Figure 7ac shows the end-systolic myofibre stress distributions for the three cases. In case LDDMM, higher myofibre stress (f^(σf)^) can be found at both the endocardial and epicardial surfaces, especially in the LV side, while its distribution is less uniform compared with the two RBM cases. Figure 7df shows the strains along myofibre at end-systole. Strain distributions are similar in the two RBM cases, but the great difference is seen from the LDDMM case. The less uniform distributions of stress and strain in case LDDMM may be partially explained by much dispersed myofibre structures. The angle between the long-axis and the longitudinal axis at end-systole, defined in figure 7df, is largest in the LDDMM case (8.7°) and lowest in RMBuni (4.2°), also suggesting different deformed end-systolic shapes.

Figure 7.

Figure 7.

Myofibre stress and strain distributions at end-systole for cases LDDMM, RBM17 and RBMuni. The solid lines in (df) are the long-axis which links the LV basal centre and the LV apex, and the longitudinal axis is represented by the dash line passing the LV basal centre and perpendicular to the basal plane.

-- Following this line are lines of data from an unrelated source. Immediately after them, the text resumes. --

(* ===== verification/Vfs.v ===== *)
(** * The objects of the virtual file system (include/vfs.h)

    Dentries, inodes, open files and superblocks live in stores of their own,
    by address; a pointer is an [option Z], [None] being NULL.  Every member of
    type [struct list_head] is a node of [vnodes], and the list of a member is
    a ring of ListHead.  An object that is freed leaves the stores with its
    nodes, so that a later access to it is a fault.

    The slab allocator below is the classes [KAlloc], [KFree] and [KCacheFree]
    on the rest of the kernel, [ext].  The tables of function pointers are the
    classes [InodeOps], [FileOps] and [SuperOps]: a table has an address, and a
    slot is [None] where the table holds NULL. *)

From S2P Require Import Prelude ListHead.
From S2P Require Import BufferCache.

(** ** The structs *)

Definition D_NAME_LEN : Z := 30.
Record dentry := mk_dentry {
  d_count : Z; d_flags : Z; d_inode : option Z; d_parent : option Z; d_name : list Z;
  d_op : option Z; d_sb : option Z }.

Record inode := mk_inode {
  i_dev : Z; i_no : Z; i_count : Z; i_mode : Z; i_nlinks : Z; i_uid : Z; i_gid : Z; i_flags : Z;
  i_size : Z; i_atime : Z; i_mtime : Z; i_ctime : Z; i_state : Z; i_blocks : Z;
  i_op : option Z; i_fop : option Z; i_sb : option Z }.

Record file := mk_file {
  f_dentry : option Z; f_op : option Z; f_count : Z; f_flags : Z; f_mode : Z; f_pos : Z;
  f_uid : Z; f_gid : Z }.

Record super_block := mk_super_block {
  s_dev : Z; s_blocksize : Z; s_dirt : Z; s_op : option Z; s_flags : Z; s_magic : Z;
  s_root : option Z; s_count : Z; s_fs_info : option Z }.

(** [struct file_system_type]; [name] is NULL or a string. *)
Record file_system_type := mk_fstype { fs_name : option (list Z); fs_flags : Z; read_super : option Z }.

(** [struct files_struct] of file.h. *)
Record files_struct := mk_files { fd_array : list (option Z); next_fd : Z; fcount : Z }.

(** Sizes of the objects with a cache of their own. *)
Definition sizeof_dentry : Z := 88.
Definition sizeof_vfs_inode : Z := 96.
Definition sizeof_file : Z := 44.
Definition sizeof_super_block : Z := 68.

(** ** List nodes: the members of the structs and the heads in static memory *)

Inductive vnode :=
| DLru (d : Z) | DChild (d : Z) | DSubdirs (d : Z) | DHash (d : Z) | DHead (i : Z)
| IHash (p : Z) | IFree (p : Z) | ISbList (p : Z) | IDentry (p : Z) | IHead (i : Z) | IFreeHead
| FList (f : Z) | SList (s : Z) | SInodes (s : Z) | SDirty (s : Z) | SFiles (s : Z)
| FsSupers (t : Z) | FsList (t : Z) | FileSystems.
#[global] Instance vnode_eq_dec : EqDecision vnode.
Proof. solve_decision. Defined.
#[global] Instance vnode_countable : Countable vnode.
Proof.
  refine (inj_countable'
    (fun n => match n with
              | DLru d => (0, d) | DChild d => (1, d) | DSubdirs d => (2, d) | DHash d => (3, d) | DHead i => (4, i)
              | IHash p => (5, p) | IFree p => (6, p) | ISbList p => (7, p) | IDentry p => (8, p) | IHead i => (9, i)
              | IFreeHead => (10, 0) | FList f => (11, f) | SList s => (12, s) | SInodes s => (13, s)
              | SDirty s => (14, s) | SFiles s => (15, s) | FsSupers t => (16, t) | FsList t => (17, t)
              | FileSystems => (18, 0) end)
    (fun c => match c.1 with
              | 0 => DLru c.2 | 1 => DChild c.2 | 2 => DSubdirs c.2 | 3 => DHash c.2 | 4 => DHead c.2
              | 5 => IHash c.2 | 6 => IFree c.2 | 7 => ISbList c.2 | 8 => IDentry c.2 | 9 => IHead c.2
              | 10 => IFreeHead | 11 => FList c.2 | 12 => SList c.2 | 13 => SInodes c.2
              | 14 => SDirty c.2 | 15 => SFiles c.2 | 16 => FsSupers c.2 | 17 => FsList c.2
              | _ => FileSystems end) _).
  by intros [].
Defined.

(** [list_entry] through the members [d_hash], [i_hash] and [fs_list]; through
    another member it is a pointer into the middle of an object. *)
Definition dhash_entry (n : vnode) : outcome Z := match n with DHash d => mret d | _ => Fault end.
Definition ihash_entry (n : vnode) : outcome Z := match n with IHash p => mret p | _ => Fault end.
Definition fslist_entry (n : vnode) : outcome Z := match n with FsList t => mret t | _ => Fault end.

(** ** What the VFS asks of the allocators, besides [KAlloc] and [KFree] *)

Class KCacheFree (A : Type) := { ka_cache_free : Z -> Z -> A -> outcome A }.

(** ** The state *)

Record vfs_st (E : Type) := mk_vfs {
  dentries : gmap Z dentry;
  inodes : gmap Z inode;
  files : gmap Z file;
  supers : gmap Z super_block;
  fstypes : gmap Z file_system_type;
  fdtables : gmap Z files_struct;
  vnodes : gmap vnode (list_head vnode);
  dentry_cache : option Z;              (* the kmem_cache_t pointers of dcache.c, *)
  file_cache : option Z;                (* file.c, *)
  super_cache : option Z;               (* super.c, *)
  vfs_inode_cache : option Z;           (* and vfs.c *)
  vfs_file_cache : option Z;
  fs_list_initialized : bool;
  ext : E;
}.
Arguments mk_vfs {E}.
Arguments dentries {E}.
Arguments inodes {E}.
Arguments files {E}.
Arguments supers {E}.
Arguments fstypes {E}.
Arguments fdtables {E}.
Arguments vnodes {E}.
Arguments dentry_cache {E}.
Arguments file_cache {E}.
Arguments super_cache {E}.
Arguments vfs_inode_cache {E}.
Arguments vfs_file_cache {E}.
Arguments fs_list_initialized {E}.
Arguments ext {E}.

Section state.
Context {E : Type}.
Implicit Types st : vfs_st E.

Definition set_dentries m st := mk_vfs m (inodes st) (files st) (supers st) (fstypes st) (fdtables st) (vnodes st)
  (dentry_cache st) (file_cache st) (super_cache st) (vfs_inode_cache st) (vfs_file_cache st) (fs_list_initialized st) (ext st).
Definition set_inodes m st := mk_vfs (dentries st) m (files st) (supers st) (fstypes st) (fdtables st) (vnodes st)
  (dentry_cache st) (file_cache st) (super_cache st) (vfs_inode_cache st) (vfs_file_cache st) (fs_list_initialized st) (ext st).
Definition set_files m st := mk_vfs (dentries st) (inodes st) m (supers st) (fstypes st) (fdtables st) (vnodes st)
  (dentry_cache st) (file_cache st) (super_cache st) (vfs_inode_cache st) (vfs_file_cache st) (fs_list_initialized st) (ext st).
Definition set_supers m st := mk_vfs (dentries st) (inodes st) (files st) m (fstypes st) (fdtables st) (vnodes st)
  (dentry_cache st) (file_cache st) (super_cache st) (vfs_inode_cache st) (vfs_file_cache st) (fs_list_initialized st) (ext st).
Definition set_fdtables m st := mk_vfs (dentries st) (inodes st) (files st) (supers st) (fstypes st) m (vnodes st)
  (dentry_cache st) (file_cache st) (super_cache st) (vfs_inode_cache st) (vfs_file_cache st) (fs_list_initialized st) (ext st).
Definition set_vnodes h st := mk_vfs (dentries st) (inodes st) (files st) (supers st) (fstypes st) (fdtables st) h
  (dentry_cache st) (file_cache st) (super_cache st) (vfs_inode_cache st) (vfs_file_cache st) (fs_list_initialized st) (ext st).
Definition set_ext (e : E) st := mk_vfs (dentries st) (inodes st) (files st) (supers st) (fstypes st) (fdtables st) (vnodes st)
  (dentry_cache st) (file_cache st) (super_cache st) (vfs_inode_cache st) (vfs_file_cache st) (fs_list_initialized st) e.
Definition set_dentry_cache c st := mk_vfs (dentries st) (inodes st) (files st) (supers st) (fstypes st) (fdtables st) (vnodes st)
  c (file_cache st) (super_cache st) (vfs_inode_cache st) (vfs_file_cache st) (fs_list_initialized st) (ext st).
Definition set_file_cache c st := mk_vfs (dentries st) (inodes st) (files st) (supers st) (fstypes st) (fdtables st) (vnodes st)
  (dentry_cache st) c (super_cache st) (vfs_inode_cache st) (vfs_file_cache st) (fs_list_initialized st) (ext st).
Definition set_super_cache c b st := mk_vfs (dentries st) (inodes st) (files st) (supers st) (fstypes st) (fdtables st) (vnodes st)
  (dentry_cache st) (file_cache st) c (vfs_inode_cache st) (vfs_file_cache st) b (ext st).
Definition set_inode_caches c d st := mk_vfs (dentries st) (inodes st) (files st) (supers st) (fstypes st) (fdtables st) (vnodes st)
  (dentry_cache st) (file_cache st) (super_cache st) c d (fs_list_initialized st) (ext st).

Definition upd_dentry (d : Z) (f : dentry -> dentry) st : outcome (vfs_st E) :=
  x ← deref (dentries st !! d); mret (set_dentries (<[d := f x]> (dentries st)) st).
Definition upd_inode (p : Z) (f : inode -> inode) st : outcome (vfs_st E) :=
  x ← deref (inodes st !! p); mret (set_inodes (<[p := f x]> (inodes st)) st).
Definition upd_file (p : Z) (f : file -> file) st : outcome (vfs_st E) :=
  x ← deref (files st !! p); mret (set_files (<[p := f x]> (files st)) st).
Definition upd_super (p : Z) (f : super_block -> super_block) st : outcome (vfs_st E) :=
  x ← deref (supers st !! p); mret (set_supers (<[p := f x]> (supers st)) st).
Definition on_vnodes (f : gmap vnode (list_head vnode) -> outcome (gmap vnode (list_head vnode))) st
  : outcome (vfs_st E) :=
  h ← f (vnodes st); mret (set_vnodes h st).

(** The list nodes of an object come and go with it. *)
Definition new_nodes (ns : list vnode) st : vfs_st E :=
  set_vnodes (foldr (fun n => insert n (mk_list_head None None)) (vnodes st) ns) st.
Definition drop_nodes (ns : list vnode) st : vfs_st E := set_vnodes (foldr delete (vnodes st) ns) st.
Definition dentry_nodes (d : Z) : list vnode := [DLru d; DChild d; DSubdirs d; DHash d].
Definition inode_nodes (p : Z) : list vnode := [IHash p; IFree p; ISbList p; IDentry p].
Definition super_nodes (s : Z) : list vnode := [SList s; SInodes s; SDirty s; SFiles s].

End state.

(** ** Members that are assigned one by one *)

Definition set_d_count v d := mk_dentry v (d_flags d) (d_inode d) (d_parent d) (d_name d) (d_op d) (d_sb d).
Definition set_d_flags v d := mk_dentry (d_count d) v (d_inode d) (d_parent d) (d_name d) (d_op d) (d_sb d).
Definition set_d_inode v d := mk_dentry (d_count d) (d_flags d) v (d_parent d) (d_name d) (d_op d) (d_sb d).
Definition set_d_parent v d := mk_dentry (d_count d) (d_flags d) (d_inode d) v (d_name d) (d_op d) (d_sb d).
Definition set_d_sb v d := mk_dentry (d_count d) (d_flags d) (d_inode d) (d_parent d) (d_name d) (d_op d) v.

Definition set_i_count v i := mk_inode (i_dev i) (i_no i) v (i_mode i) (i_nlinks i) (i_uid i) (i_gid i) (i_flags i)
  (i_size i) (i_atime i) (i_mtime i) (i_ctime i) (i_state i) (i_blocks i) (i_op i) (i_fop i) (i_sb i).
Definition set_i_flags v i := mk_inode (i_dev i) (i_no i) (i_count i) (i_mode i) (i_nlinks i) (i_uid i) (i_gid i) v
  (i_size i) (i_atime i) (i_mtime i) (i_ctime i) (i_state i) (i_blocks i) (i_op i) (i_fop i) (i_sb i).
Definition set_i_size v i := mk_inode (i_dev i) (i_no i) (i_count i) (i_mode i) (i_nlinks i) (i_uid i) (i_gid i) (i_flags i)
  v (i_atime i) (i_mtime i) (i_ctime i) (i_state i) (i_blocks i) (i_op i) (i_fop i) (i_sb i).
Definition set_i_op v i := mk_inode (i_dev i) (i_no i) (i_count i) (i_mode i) (i_nlinks i) (i_uid i) (i_gid i) (i_flags i)
  (i_size i) (i_atime i) (i_mtime i) (i_ctime i) (i_state i) (i_blocks i) v (i_fop i) (i_sb i).
Definition set_i_fop v i := mk_inode (i_dev i) (i_no i) (i_count i) (i_mode i) (i_nlinks i) (i_uid i) (i_gid i) (i_flags i)
  (i_size i) (i_atime i) (i_mtime i) (i_ctime i) (i_state i) (i_blocks i) (i_op i) v (i_sb i).

Definition set_f_count v f := mk_file (f_dentry f) (f_op f) v (f_flags f) (f_mode f) (f_pos f) (f_uid f) (f_gid f).
Definition set_f_op v f := mk_file (f_dentry f) v (f_count f) (f_flags f) (f_mode f) (f_pos f) (f_uid f) (f_gid f).
Definition set_f_pos v f := mk_file (f_dentry f) (f_op f) (f_count f) (f_flags f) (f_mode f) v (f_uid f) (f_gid f).

Definition set_s_count v s := mk_super_block (s_dev s) (s_blocksize s) (s_dirt s) (s_op s) (s_flags s) (s_magic s)
  (s_root s) v (s_fs_info s).

(** ** The tables of function pointers *)

(** [inode_operations]: lookup, create, mkdir, rmdir and rename of the table at
    an address; the result [None] of a lookup is NULL. *)
Class InodeOps (W : Type) := {
  op_lookup : Z -> option (Z -> Z -> W -> outcome (W * option Z));
  op_create : Z -> option (Z -> Z -> Z -> W -> outcome (W * Z));
  op_mkdir : Z -> option (Z -> Z -> Z -> W -> outcome (W * Z));
  op_rmdir : Z -> option (Z -> Z -> W -> outcome (W * Z));
  op_rename : Z -> option (Z -> Z -> Z -> Z -> W -> outcome (W * Z)) }.

(** [file_operations]: read takes the size of the buffer and write its bytes;
    the position is behind a pointer, [None] being NULL.  They give the return
    value, the bytes read and the new position. *)
Class FileOps (W : Type) := {
  fop_read : Z -> option (Z -> Z -> option Z -> W -> outcome (W * Z * list Z * option Z));
  fop_write : Z -> option (Z -> list Z -> option Z -> W -> outcome (W * Z * option Z));
  fop_release : Z -> option (option Z -> Z -> W -> outcome (W * Z)) }.

(** [super_operations]: the two slots iget and iput call, never checked for
    NULL. *)
Class SuperOps (W : Type) := {
  sop_read_inode : Z -> option (Z -> W -> outcome W);
  sop_write_inode : Z -> option (Z -> W -> outcome (W * Z)) }.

3.2. RBMuni with cross-fibre active tension

Based on case RBMuni, five different sets of ns and nn are chosen to investigate how they affect ventricular dynamics. These are: (i) ns = 0, nn = 0, (ii) ns = 0.2, nn = 0, (iii) ns = 0.4, nn = 0, (iv) ns = 0.0, nn = 0.2 and (v) ns = 0.0, nn = 0.4. For all simulations nf = 1.0. Figure 8 shows the pump functions with varied ns or nn. If we only consider cross-fibre active tension along the sheet direction, then the pressure–volume loop enclosed area is reduced as shown in figure 8a, suggesting that the active tension along the sheet direction will counteract the myofibre contraction. On the other hand, non-zero nn increases the area enclosed by the pressure–volume loop and enhances the cardiac work. For example, with ns = 0.4, the LV EF is around 29.97%, which is much less than the case with ns = 0 (46.08%), while with nn = 0.4, LV EF is increased by 10% as shown in figure 8b. Therefore, active tension along the sheet-normal direction is beneficial to the pump function, but contraction along the sheet direction has the opposite effect.

Figure 8.

Figure 8.

Pump functions with varied ns and nn in case RBMuni. nf = 1.0 for all simulations. (a) Pressure–volume loops of LV and RV, and (b) ejection fractions for LV and RV.

Figure 9 shows results from case RBMuni with dispersed active contraction, modelled by the structural tensor from equation (2.14). In this case, case RBMuni has nearly the same LV P–V loop as case LDDMM, and the apical twist is also similar to case LDDMM (figure 9a,b). Only a small difference in end-diastolic volume (1.4%) is observed between the two models. On the other hand, figure 9c,d shows that the end-systolic circumferential stress is much lower compared with case LDDMM, particularly in the midwall. The longitudinal and radial stresses are also slightly higher in the midwall because of non-zero nn and ns.

Figure 9.

Figure 9.

Pump function comparisons between case LDDMM and case RBMuni with cross-fibre contraction. (a) pressure–volume loops, (b) apex twist angle, (c) intramural stress across the entire LV wall and (d) myofibre stress distribution from case RBMuni with cross-fibre contraction at end-systole.

In summary, compared with case LDDMM, case RBMuni shows a lower and more homogeneous stress level but achieves a similar pump function if using a suitable general structural tensor approach for the cross-fibre contraction.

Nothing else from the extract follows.